BEGIN

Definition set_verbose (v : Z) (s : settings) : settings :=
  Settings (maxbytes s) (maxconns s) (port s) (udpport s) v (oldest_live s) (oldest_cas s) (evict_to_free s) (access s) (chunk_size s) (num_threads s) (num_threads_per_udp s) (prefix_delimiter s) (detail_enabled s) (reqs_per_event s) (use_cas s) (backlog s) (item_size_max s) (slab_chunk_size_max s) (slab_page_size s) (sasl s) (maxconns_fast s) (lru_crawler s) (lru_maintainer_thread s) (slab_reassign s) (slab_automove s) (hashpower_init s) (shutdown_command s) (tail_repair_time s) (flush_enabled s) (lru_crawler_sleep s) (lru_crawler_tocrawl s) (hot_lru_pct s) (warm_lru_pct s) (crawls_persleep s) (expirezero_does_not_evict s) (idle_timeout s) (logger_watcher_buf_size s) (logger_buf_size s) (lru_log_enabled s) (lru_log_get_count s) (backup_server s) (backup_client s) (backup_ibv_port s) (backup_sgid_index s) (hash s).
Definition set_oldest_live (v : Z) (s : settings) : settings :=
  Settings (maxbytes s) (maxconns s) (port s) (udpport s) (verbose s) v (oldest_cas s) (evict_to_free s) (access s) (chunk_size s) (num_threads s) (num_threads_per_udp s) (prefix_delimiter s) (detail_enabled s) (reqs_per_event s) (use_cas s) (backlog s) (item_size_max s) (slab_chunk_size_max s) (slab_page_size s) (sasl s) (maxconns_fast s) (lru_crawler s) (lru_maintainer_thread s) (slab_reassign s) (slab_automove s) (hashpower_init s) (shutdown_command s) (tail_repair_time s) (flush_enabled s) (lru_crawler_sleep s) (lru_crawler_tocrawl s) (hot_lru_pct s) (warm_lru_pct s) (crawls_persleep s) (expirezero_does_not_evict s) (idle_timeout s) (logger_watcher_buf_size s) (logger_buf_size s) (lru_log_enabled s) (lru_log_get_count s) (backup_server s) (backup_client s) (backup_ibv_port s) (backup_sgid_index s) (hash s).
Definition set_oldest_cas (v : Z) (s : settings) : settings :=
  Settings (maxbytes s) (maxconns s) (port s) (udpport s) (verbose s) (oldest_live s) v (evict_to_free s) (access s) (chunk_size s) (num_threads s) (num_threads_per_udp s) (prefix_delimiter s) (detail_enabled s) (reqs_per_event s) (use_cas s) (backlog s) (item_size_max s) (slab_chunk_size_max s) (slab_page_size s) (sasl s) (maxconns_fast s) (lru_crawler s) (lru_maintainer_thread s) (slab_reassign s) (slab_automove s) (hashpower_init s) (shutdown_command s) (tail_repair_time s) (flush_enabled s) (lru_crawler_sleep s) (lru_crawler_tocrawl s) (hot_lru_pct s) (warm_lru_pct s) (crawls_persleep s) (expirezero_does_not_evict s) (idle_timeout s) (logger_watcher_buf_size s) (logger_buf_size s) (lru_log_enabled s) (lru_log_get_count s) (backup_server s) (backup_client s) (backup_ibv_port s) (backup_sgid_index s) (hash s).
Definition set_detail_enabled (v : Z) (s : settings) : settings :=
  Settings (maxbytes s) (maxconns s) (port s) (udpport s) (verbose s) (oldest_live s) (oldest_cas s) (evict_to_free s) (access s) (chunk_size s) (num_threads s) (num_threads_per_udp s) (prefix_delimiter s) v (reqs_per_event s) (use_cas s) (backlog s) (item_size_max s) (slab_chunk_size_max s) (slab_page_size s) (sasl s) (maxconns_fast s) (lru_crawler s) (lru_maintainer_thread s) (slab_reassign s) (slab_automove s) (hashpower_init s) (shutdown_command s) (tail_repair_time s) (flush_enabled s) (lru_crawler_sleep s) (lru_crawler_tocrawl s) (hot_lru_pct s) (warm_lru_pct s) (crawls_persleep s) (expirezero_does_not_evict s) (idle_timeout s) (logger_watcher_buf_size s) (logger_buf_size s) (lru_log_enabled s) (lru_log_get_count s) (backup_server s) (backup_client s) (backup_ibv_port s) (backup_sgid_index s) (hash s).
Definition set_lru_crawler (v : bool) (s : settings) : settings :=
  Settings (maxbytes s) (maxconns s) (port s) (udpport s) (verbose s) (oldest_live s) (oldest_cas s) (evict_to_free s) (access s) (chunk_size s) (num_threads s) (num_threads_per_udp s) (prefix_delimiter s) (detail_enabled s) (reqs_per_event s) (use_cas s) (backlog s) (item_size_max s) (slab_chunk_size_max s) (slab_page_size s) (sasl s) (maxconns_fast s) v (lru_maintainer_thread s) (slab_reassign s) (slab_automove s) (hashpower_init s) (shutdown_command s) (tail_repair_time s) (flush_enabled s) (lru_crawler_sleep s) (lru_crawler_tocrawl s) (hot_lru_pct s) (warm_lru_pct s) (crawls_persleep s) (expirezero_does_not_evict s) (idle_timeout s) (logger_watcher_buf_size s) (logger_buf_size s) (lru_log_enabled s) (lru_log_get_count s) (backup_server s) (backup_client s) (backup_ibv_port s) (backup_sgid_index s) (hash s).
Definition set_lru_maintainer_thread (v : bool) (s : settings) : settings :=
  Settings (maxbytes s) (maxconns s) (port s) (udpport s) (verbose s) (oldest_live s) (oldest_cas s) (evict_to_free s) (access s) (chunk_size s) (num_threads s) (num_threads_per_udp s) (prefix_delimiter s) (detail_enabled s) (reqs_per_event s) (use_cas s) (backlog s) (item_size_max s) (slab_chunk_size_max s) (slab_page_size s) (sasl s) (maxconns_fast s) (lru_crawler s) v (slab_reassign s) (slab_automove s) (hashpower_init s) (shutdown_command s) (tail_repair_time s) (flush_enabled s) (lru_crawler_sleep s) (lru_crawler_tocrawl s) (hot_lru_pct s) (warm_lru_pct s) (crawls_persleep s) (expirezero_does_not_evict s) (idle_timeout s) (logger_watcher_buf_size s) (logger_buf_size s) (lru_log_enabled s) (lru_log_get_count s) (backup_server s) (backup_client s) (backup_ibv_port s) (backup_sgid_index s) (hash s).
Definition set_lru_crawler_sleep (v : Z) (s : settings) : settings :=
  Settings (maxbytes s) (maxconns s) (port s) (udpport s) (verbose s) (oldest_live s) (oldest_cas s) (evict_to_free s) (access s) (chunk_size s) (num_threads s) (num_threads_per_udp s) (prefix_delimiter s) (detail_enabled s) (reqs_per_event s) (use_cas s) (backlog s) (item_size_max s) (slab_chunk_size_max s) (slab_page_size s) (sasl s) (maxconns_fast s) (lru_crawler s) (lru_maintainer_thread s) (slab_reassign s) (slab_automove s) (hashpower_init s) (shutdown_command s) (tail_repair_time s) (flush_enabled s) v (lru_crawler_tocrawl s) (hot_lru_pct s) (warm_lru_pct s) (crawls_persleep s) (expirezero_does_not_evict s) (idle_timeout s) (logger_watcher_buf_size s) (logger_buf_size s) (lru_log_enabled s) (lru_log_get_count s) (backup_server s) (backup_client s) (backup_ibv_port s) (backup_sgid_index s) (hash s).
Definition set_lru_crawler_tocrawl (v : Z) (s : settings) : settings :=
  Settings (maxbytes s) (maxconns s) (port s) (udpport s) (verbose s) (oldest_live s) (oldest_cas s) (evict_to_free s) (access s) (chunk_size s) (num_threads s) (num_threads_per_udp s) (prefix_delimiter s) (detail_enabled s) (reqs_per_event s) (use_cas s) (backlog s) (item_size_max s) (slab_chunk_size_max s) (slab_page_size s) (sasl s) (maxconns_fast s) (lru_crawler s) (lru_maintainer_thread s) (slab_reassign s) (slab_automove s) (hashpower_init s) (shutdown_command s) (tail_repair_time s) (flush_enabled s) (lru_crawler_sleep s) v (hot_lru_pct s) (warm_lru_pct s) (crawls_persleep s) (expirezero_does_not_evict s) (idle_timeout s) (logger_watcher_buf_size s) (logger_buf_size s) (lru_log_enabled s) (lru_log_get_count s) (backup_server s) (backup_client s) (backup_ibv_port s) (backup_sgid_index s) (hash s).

END

Work task >> Pull every line containing the word "bool" out of the material and copy it.

Answer for this exercise >>
Definition set_lru_crawler (v : bool) (s : settings) : settings :=
Definition set_lru_maintainer_thread (v : bool) (s : settings) : settings :=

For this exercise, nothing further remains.